Collected data
....
(** X5.  After any history, every valid call returns: [insert] of an
    existing node that is not in the list, at the head or behind a node
    of the list, and [remove] of a node of the list. *)
Theorem valid_calls_return s m :
  reachable s m ->
  (forall x after,
     x ∈ dom (objs s) -> x ∉ m -> (forall n, after = Some n -> n ∈ m) ->
     exists s', insert (Some x) after s = Some (tt, s')
                /\ reachable s' ({[x]} ∪ m)) /\
  (forall x, x ∈ m ->
     exists s', remove (Some x) s = Some (tt, s')
                /\ reachable s' (m ∖ {[x]})).
Proof.
  intros Hr. split.
  - intros x after Hx Hfresh Hafter.
    destruct (reachable_insert_returns s m x after Hr Hx Hfresh Hafter)
      as [s' Hrun].
    exists s'. split; [done|]. by eapply reach_insert.
  - intros x Hx.
    destruct (reachable_remove_returns s m x Hr Hx) as [s' Hrun].
    exists s'. split; [done|]. by eapply reach_remove.
Qed.

End ReadingsAfterCalls.

(** ** Calls that undo or repeat each other *)

Section Undo.
Context {D : Type}.
Implicit Types (s : Store D) (xs : list loc) (x y : loc) (i j k : nat)
  (m : gset loc).

Lemma store_eq s s' :
  (forall y, objs s' !! y = objs s !! y) ->
  Head (self s') = Head (self s) -> Tail (self s') = Tail (self s) ->
  s' = s.
Proof.
  destruct s as [h [hd tl]], s' as [h' [hd' tl']]. simpl.
  intros Hobjs -> ->. f_equal. by apply map_eq.
Qed.

(** The neighbours of a member are other nodes, and they exist. *)
Lemma dll_neighbours s xs i x nx :
  dll s xs -> xs !! i = Some x -> objs s !! x = Some nx ->
  (forall q, Prev nx = Some q -> q <> x /\ is_Some (objs s !! q)) /\
  (forall q, Next nx = Some q ->
     q <> x /\ Some q <> Prev nx /\ is_Some (objs s !! q)).
Proof.
  intros Hd Hi Hx.
  destruct (dll_node _ _ _ _ Hd Hi) as (nx' & Hx' & HN & HP).
  assert (nx' = nx) as -> by congruence.
  pose proof (dll_nodup _ _ Hd) as Hnd. split.
  - intros q Hq. rewrite HP in Hq.
    apply prev_at_elem in Hq as (j & -> & Hj). split.
    + intros ->. pose proof (NoDup_lookup _ _ _ _ Hnd Hj Hi). lia.
    + destruct (dll_node _ _ _ _ Hd Hj) as (nq & ? & _). eauto.
  - intros q Hq. rewrite HN in Hq. split; [|split].
    + intros ->. pose proof (NoDup_lookup _ _ _ _ Hnd Hq Hi). lia.
    + rewrite HP. intros Heq. symmetry in Heq.
      pose proof (NoDup_prev_at _ _ _ _ Hnd Hq Heq). lia.
    + destruct (dll_node _ _ _ _ Hd Hq) as (nq & ? & _). eauto.
Qed.

(** X6.  On a well-formed list and for a member [x]: [remove(x)]
    followed by [insert(x, after=x.Prev)] returns and gives back the very
    store it started from: the list and every node, [x] included. *)
Theorem remove_insert_restores s xs x :
  dll s xs -> x ∈ xs ->
  exists nx s1 s2,
    objs s !! x = Some nx /\
    remove (Some x) s = Some (tt, s1) /\
    insert (Some x) (Prev nx) s1 = Some (tt, s2) /\
    s2 = s.
Proof.
  intros Hd [i Hi]%list_elem_of_lookup_1.
  pose proof (lookup_lt_Some _ _ _ Hi) as Hlt.
  destruct (remove_at_exec _ _ _ _ Hd Hi) as
    (nx & s1 & Hnx & HN & HP & Hrun1 & Hold & Hpred & Hsucc & Hrest & Hhead & Htail).
  pose proof (remove_at_dll _ _ _ _ _ Hd Hi Hrun1) as Hd1.
  assert (x ∉ delete i xs) as Hfresh.
  { rewrite (delete_elem_of xs i x) by (done || apply Hd). tauto. }
  assert (i <= length (delete i xs)) as Hk.
  { rewrite length_delete by eauto. lia. }
  assert (prev_at (delete i xs) i = Prev nx) as Hafter.
  { rewrite prev_at_delete_le by lia. done. }
  assert (delete i xs !! i = Next nx) as Hnext.
  { rewrite list_lookup_delete_ge by lia. done. }
  destruct (insert_at_exec _ _ _ _ _ _ Hd1 Hold Hfresh Hk Hafter) as
    (s2 & Hrun2 & Hnew & Hpred2 & Hsucc2 & Hrest2 & Hhead2 & Htail2).
  rewrite Hnext in Hnew, Hsucc2, Hrest2, Htail2.
  exists nx, s1, s2. repeat (split; [done|]).
  apply store_eq.
  - intros y. destruct (decide (y = x)) as [-> |Hyx].
    { rewrite Hnew, Hnx. by destruct nx. }
    destruct (decide (Some y = Prev nx)) as [Hyp|Hyp].
    { symmetry in Hyp. pose proof Hyp as Hyp'. rewrite HP in Hyp'.
      apply prev_at_elem in Hyp' as (j & -> & Hj).
      destruct (dll_node _ _ _ _ Hd Hj) as (np & Hnp & HNp & _).
      rewrite (Hpred2 y _ Hyp (Hpred y np Hyp Hnp)). simpl.
      rewrite Hnp, <- Hi, <- HNp. by destruct np. }
    destruct (decide (Some y = Next nx)) as [Hyn|Hyn].
    { symmetry in Hyn. pose proof Hyn as Hyn'. rewrite HN in Hyn'.
      destruct (dll_node _ _ _ _ Hd Hyn') as (nn & Hnn & _ & HPn).
      rewrite (Hsucc2 y _ Hyn (Hsucc y nn Hyn Hnn)). simpl.
      simpl in HPn. rewrite Hnn, <- Hi, <- HPn. by destruct nn. }
    rewrite Hrest2 by done. by apply Hrest.
  - rewrite Hhead2, Hhead. destruct (Prev nx) as [p|] eqn:Ep; simpl; [done|].
    destruct i as [|j]; simpl in HP.
    + by rewrite (dll_head _ _ Hd), head_lookup.
    + symmetry in HP. apply lookup_ge_None_1 in HP. lia.
  - rewrite Htail2, Htail. destruct (Next nx) as [n|] eqn:En; simpl; [done|].
    symmetry. apply (dll_tail_position s xs i x Hd Hi). by rewrite <- HN.
Qed.

(** X7.  On a well-formed list and for a member [x]: a second
    [remove(x)] right after the first returns and changes nothing. *)
Theorem remove_twice s xs x s1 :
  dll s xs -> x ∈ xs ->
  remove (Some x) s = Some (tt, s1) ->
  remove (Some x) s1 = Some (tt, s1).
Proof.
  intros Hd [i Hi]%list_elem_of_lookup_1 Hrun.
  destruct (remove_at_exec _ _ _ _ Hd Hi) as
    (nx & s1' & Hnx & HN & HP & Hrun1 & Hold & Hpred & Hsucc & Hrest & Hhead & Htail).
  rewrite Hrun in Hrun1. injection Hrun1 as <-.
  destruct (dll_neighbours _ _ _ _ _ Hd Hi Hnx) as [Hp Hn].
  destruct (remove_exec s1 x nx Hold) as
    (s2 & Hrun2 & Hold2 & Hpred2 & Hsucc2 & Hrest2 & Hhead2 & Htail2).
  - intros q Hq. destruct (Hp q Hq) as [Hqx [nq Hnq]].
    split; [done|]. rewrite (Hpred q nq Hq Hnq). eauto.
  - intros q Hq. destruct (Hn q Hq) as (Hqx & Hqp & [nq Hnq]).
    split; [done|]. split; [done|]. rewrite (Hsucc q nq Hq Hnq). eauto.
  - rewrite Hrun2. do 2 f_equal. apply store_eq.
    + intros y. destruct (decide (y = x)) as [-> |Hyx]; [congruence|].
      destruct (decide (Some y = Prev nx)) as [Hyp|Hyp].
      { symmetry in Hyp. destruct (Hp y Hyp) as [_ [nq Hnq]].
        rewrite (Hpred2 y _ Hyp (Hpred y nq Hyp Hnq)).
        by rewrite (Hpred y nq Hyp Hnq). }
      destruct (decide (Some y = Next nx)) as [Hyn|Hyn].
      { symmetry in Hyn. destruct (Hn y Hyn) as (_ & _ & [nq Hnq]).
        rewrite (Hsucc2 y _ Hyn (Hsucc y nq Hyn Hnq)).
        by rewrite (Hsucc y nq Hyn Hnq). }
      by apply Hrest2.
    + rewrite Hhead2, Hhead. by destruct (Prev nx).
    + rewrite Htail2, Htail. by destruct (Next nx).
Qed.

(** X8.  Whatever the list holds: [remove] of a node whose links are
    both [None], such as a node that was created and never inserted,
    returns, changes no node and sets [Head] and [Tail] to [None]; the
    next reading yields nothing. *)
Theorem remove_unlinked_empties s x nx :
  objs s !! x = Some nx -> Next nx = None -> Prev nx = None ->
  remove (Some x) s = Some (tt, mkStore (objs s) (mkList None None)) /\
  forall fuel, 0 < fuel ->
    elements fuel (mkStore (objs s) (mkList None None))
    = Some ([], mkStore (objs s) (mkList None None)).
Proof.
  intros Hx HN HP. split.
  - destruct (remove_exec s x nx Hx) as
      (s' & Hrun & Hold & _ & _ & Hrest & Hhead & Htail).
    + intros q Hq. congruence.
    + intros q Hq. congruence.
    + rewrite Hrun. do 2 f_equal. apply store_eq; simpl.
      * intros y. destruct (decide (y = x)) as [-> |Hyx].
        -- congruence.
        -- apply Hrest; [done|by rewrite HP|by rewrite HN].
      * rewrite Hhead, HP, HN. done.
      * rewrite Htail, HP, HN. done.
  - intros fuel Hfuel. destruct fuel as [|fuel]; [lia|]. done.
Qed.

End Undo.

(** ** The generator, value by value *)

Section Generator.
Context {D : Type}.
Implicit Types (s : Store D) (xs : list loc) (x y : loc) (i j k : nat)
  (m : gset loc).

Lemma elements_take_loop_from s xs k : forall i,
  dll s xs ->
  elements_take_loop k (xs !! i) s
  = Some (payloads (objs s) (take k (drop i xs)), s).
Proof.
  induction k as [|k IH]; intros i Hd; [done|].
  destruct (xs !! i) as [x|] eqn:Hi.
  - destruct (dll_node _ _ _ _ Hd Hi) as (nd & Hx & HN & _).
    cbn [elements_take_loop is_none]. do 2 step. rewrite HN.
    erewrite bind_eq by (apply IH; done). unfold ret.
    rewrite (drop_S _ _ _ Hi). cbn [take].
    by rewrite (payloads_cons_node _ _ _ _ Hx).
  - simpl. apply lookup_ge_None_1 in Hi.
    by rewrite drop_ge by lia.
Qed.

(** X9.  On a well-formed list whose reading is [ds]: the first [k]
    values of [elements()] are the first [k] entries of [ds], all of
    [ds] when it has no more than [k], and producing them changes
    nothing. *)
Theorem elements_take_prefix s xs k fuel0 ds s0 :
  dll s xs -> elements fuel0 s = Some (ds, s0) ->
  elements_take k s = Some (take k ds, s).
Proof.
  intros Hd Hread.
  destruct (dll_elements_inv _ _ _ _ _ Hd Hread) as [-> ->].
  unfold elements_take. step.
  rewrite (dll_head _ _ Hd), head_lookup.
  rewrite (elements_take_loop_from s xs k 0 Hd), drop_0.
  by rewrite payloads_take.
Qed.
....
**What to do:**
Lines from the top of the data above through the line with "exists s', remove", both ends included: copy them exactly, nothing more.

**Output of the task:**
(** X5.  After any history, every valid call returns: [insert] of an
    existing node that is not in the list, at the head or behind a node
    of the list, and [remove] of a node of the list. *)
Theorem valid_calls_return s m :
  reachable s m ->
  (forall x after,
     x ∈ dom (objs s) -> x ∉ m -> (forall n, after = Some n -> n ∈ m) ->
     exists s', insert (Some x) after s = Some (tt, s')
                /\ reachable s' ({[x]} ∪ m)) /\
  (forall x, x ∈ m ->
     exists s', remove (Some x) s = Some (tt, s')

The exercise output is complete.